Labeling of the output of S1-CST neurons in the spinal cord. (A) Labeling of the CST in the dorsal funiculus of the spinal cord, contralateral to the brain injection site after injection of a rAAV carrying a Cre-dependent tdTomato into S1hl of CCK^Cre mice. CST terminals are preferentially located below the laminae II-III border (n = 3). (B) Quantification of the number of WGA positive neurons after injection of a rAAV.flex.WGA into S1hl of CCK^Cre mice. Quantified are WGA positive neurons that express Lmx1β (n = 4, 320 WGA⁺ neurons), Pax2 (n = 8, 391 WGA⁺ neurons), GlyT2 (n = 3, 275 WGA⁺ neurons), c-Maf (n = 6, 506 WGA⁺ neurons), or PKCγ (n = 4, 201 WGA⁺ neurons). (C,D) Representative images of colabeled WGA positive neurons in the spinal cord with the excitatory marker Lmx1β ((C) and inset) and the inhibitory marker Pax2 ((D) and inset). Neurons expressing eGFP under the GlyT2 promoter (using the GlyT2::eGFP mouse line (E)), and neurons expressing the transcription factor c-Maf (F) were also found positive for WGA. (G,H) Verification of monosynaptic labeling by WGA. CCK^Cre Mice were coinjected with rAAV.flex.WGA and rAAV.flex.Syp-eGFP (encoding a Cre-dependant synaptophysin-eGFP fusion protein) into S1hl. (G) Colabeling of WGA positive neurons in the spinal cord with the neuronal marker NeuN and eGFP labeled presynaptic terminals of S1-CST neurons.

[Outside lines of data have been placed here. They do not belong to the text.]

(* ===== verification/PoolClient.v ===== *)
(** * PoolClient: applications that use a publisher as its interface documents it. *)
From S2P Require Import Prelude AmqpData Errors Prog Machine Config Amqp Instr Dial Pool Publisher PoolMachine.
Local Open Scope Z_scope.

(** ** Applications *)

Definition is_close {X} (e : amqpE X) : bool :=
  match e with ChClose _ => true | _ => false end.

(** [client p held code h]: [code], run by a goroutine that borrowed the channels [held], keeps
    the documented contract of the publisher: it uses a borrowed channel itself, returns each
    one once, and does not close it; at the end it still has [h] of its answer. *)
Inductive client (p : Publisher.t) :
    forall A, list channel -> prog publisherE A -> (A -> list channel) -> Prop :=
| client_ret A (a : A) h : client p A (h a) (Ret a) h
| client_publish A ctx msg (k : option error -> prog publisherE A) held h :
    (forall err, client p A held (k err) h) -> client p A held (bind (PublishMessage_ p ctx msg) k) h
| client_declare A q key (k : option error -> prog publisherE A) held h :
    (forall err, client p A held (k err) h) ->
    client p A held (bind (DeclareQueueTopology p q key) k) h
| client_close A (k : unit -> prog publisherE A) held h :
    client p A held (k tt) h -> client p A held (bind (PublisherClose p) k) h
| client_get A (k : result channel -> prog publisherE A) held h :
    (forall err, client p A held (k (Err err)) h) ->
    (forall ch, client p A (ch :: held) (k (Ok ch)) h) ->
    client p A held (bind (GetChannel p) k) h
| client_return A ch (k : unit -> prog publisherE A) held held' h :
    held ≡ₚ ch :: held' -> client p A held' (k tt) h ->
    client p A held (bind (ReturnChannel p (Some ch)) k) h
| client_use A X (e : amqpE X) ch (k : X -> prog publisherE A) held h :
    uses e = Some ch -> ch ∈ held -> is_close e = false -> (forall x, client p A held (k x) h) ->
    client p A held (bind (trigger e) k) h
| client_wait A X (e : sysE X) (k : X -> prog publisherE A) held h :
    (forall x, client p A held (k x) h) -> client p A held (bind (trigger e) k) h
| client_loop A L R (body : L -> prog publisherE (L + R)) l (k : R -> prog publisherE A)
    (inv : L -> list channel) (left_ : R -> list channel) h :
    (forall l, client p (L + R) (inv l) (body l)
       (fun r => match r with inl l => inv l | inr b => left_ b end)) ->
    (forall b, client p A (left_ b) (k b) h) ->
    client p A (inv l) (Iter body l k) h
| client_go A child (k : prog publisherE A) held h :
    client p unit [] child (fun _ => []) -> client p A held k h -> client p A held (Go child k) h.

Arguments client p {A} held code h.

(** An application: it opens a publisher and, if that succeeds, runs [main] with it. *)
Definition application (config : Config.t) (main : Publisher.t -> prog publisherE unit)
  : prog publisherE unit :=
  bind (NewPublisher config) (fun r =>
    match r with
    | Ok p => main p
    | Err _ => Ret tt
    end).

(** The state before the application starts. *)
Definition initial : pstate := mkState ∅ None O false ∅ ∅ ∅ ∅.
Lemma minds_DeclareQueueTopology R p q key : minds R (DeclareQueueTopology p q key).
Proof.
  unfold DeclareQueueTopology. eapply yields_bind; [apply GetChannel_teaches|intros [ch|err]; cbv beta iota; [|mind]].
  eapply yields_bind; [apply minds_declareQueueTopology|intros err; cbv beta].
  eapply yields_bind; [apply minds_ReturnChannel; intros c [= <-]; set_solver|intros []; cbv beta]. mind.
Qed.

(** ** Applications *)

Lemma client_knows p A held (code : prog publisherE A) h :
  client p held code h -> yields (list_to_set held) code (fun a => list_to_set (h a)).
Proof.
  induction 1 as [A a h|A ctx msg k held h _ IH|A q key k held h _ IH|A k held h _ IH
    |A k held h _ IHe _ IH|A ch k held held' h Hp _ IH|A X e ch k held h Hu Hc Hn _ IH|A X e k held h _ IH
    |A L R body l k inv left_ h _ IHb _ IHk|A child k held h _ IHc _ IH].
  - by apply yields_ret.
  - eapply yields_bind; [apply minds_PublishMessage|]. intros err. cbv beta. by rewrite (left_id_L ∅ (∪)).
  - eapply yields_bind; [apply minds_DeclareQueueTopology|]. intros err. cbv beta. by rewrite (left_id_L ∅ (∪)).
  - eapply yields_bind; [apply minds_PublisherClose|]. intros []. cbv beta. by rewrite (left_id_L ∅ (∪)).
  - eapply yields_bind; [apply GetChannel_teaches|]. intros [ch|err]; [exact (IH ch)|].
    cbv beta iota. rewrite (left_id_L ∅ (∪)). apply IHe.
  - rewrite (list_to_set_perm_L _ _ Hp). eapply yields_bind.
    + apply minds_ReturnChannel. intros c [= <-]. simpl. set_solver.
    + intros []. eapply yields_weaken; [exact IH|simpl; set_solver|set_solver].
  - eapply yields_bind; [|intros x; cbv beta; rewrite (left_id_L ∅ (∪)); apply IH].
    apply minds_trigger. intros g Q Hg HQ. assert (Hch : ch ∈ sure g) by set_solver.
    destruct e; simplify_eq/=; first [exact HQ|by split].
  - eapply yields_bind; [|intros x; cbv beta; rewrite (left_id_L ∅ (∪)); apply IH]. by apply minds_trigger.
  - intros g Q Hl Hg HQ. exists (fun l g' => knows_more g g' /\ list_to_set (inv l) ⊆ sure g').
    split; [split; [by split|done]|]. intros l1 g1 [[Hs1 Hl1] Hin1]. split; [done|].
    apply IHb; [congruence|done|]. intros [l2|b] g2 Hmore Hr.
    + split; [by eapply knows_more_trans|done].
    + pose proof Hmore as [Hs2 Hl2]. apply IHk; [congruence|done|]. intros a g3 Hmore' Ha.
      apply HQ; [|done]. eapply knows_more_trans; [|exact Hmore']. by eapply knows_more_trans.
  - intros g Q Hl Hg HQ. exists g, nothing. split; [split; [done|]; simpl; split; [set_solver|by right]|].
    split; [by apply IHc|by apply IH].
Qed.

Depicted is a representative example of a WGA⁺ neuron in close proximity to a eGFP⁺ presynaptic terminal of a S1-CST neuron3. (H) Quantification of the number of WGA⁺ neurons receiving direct contacts from eGFP⁺ synaptic terminals (n = 4 mice; 25 neurons). CST: corticospinal tract. Error bars represent ±SEM, Scale bars: A and C–F: 100 μm; G: 10 μm.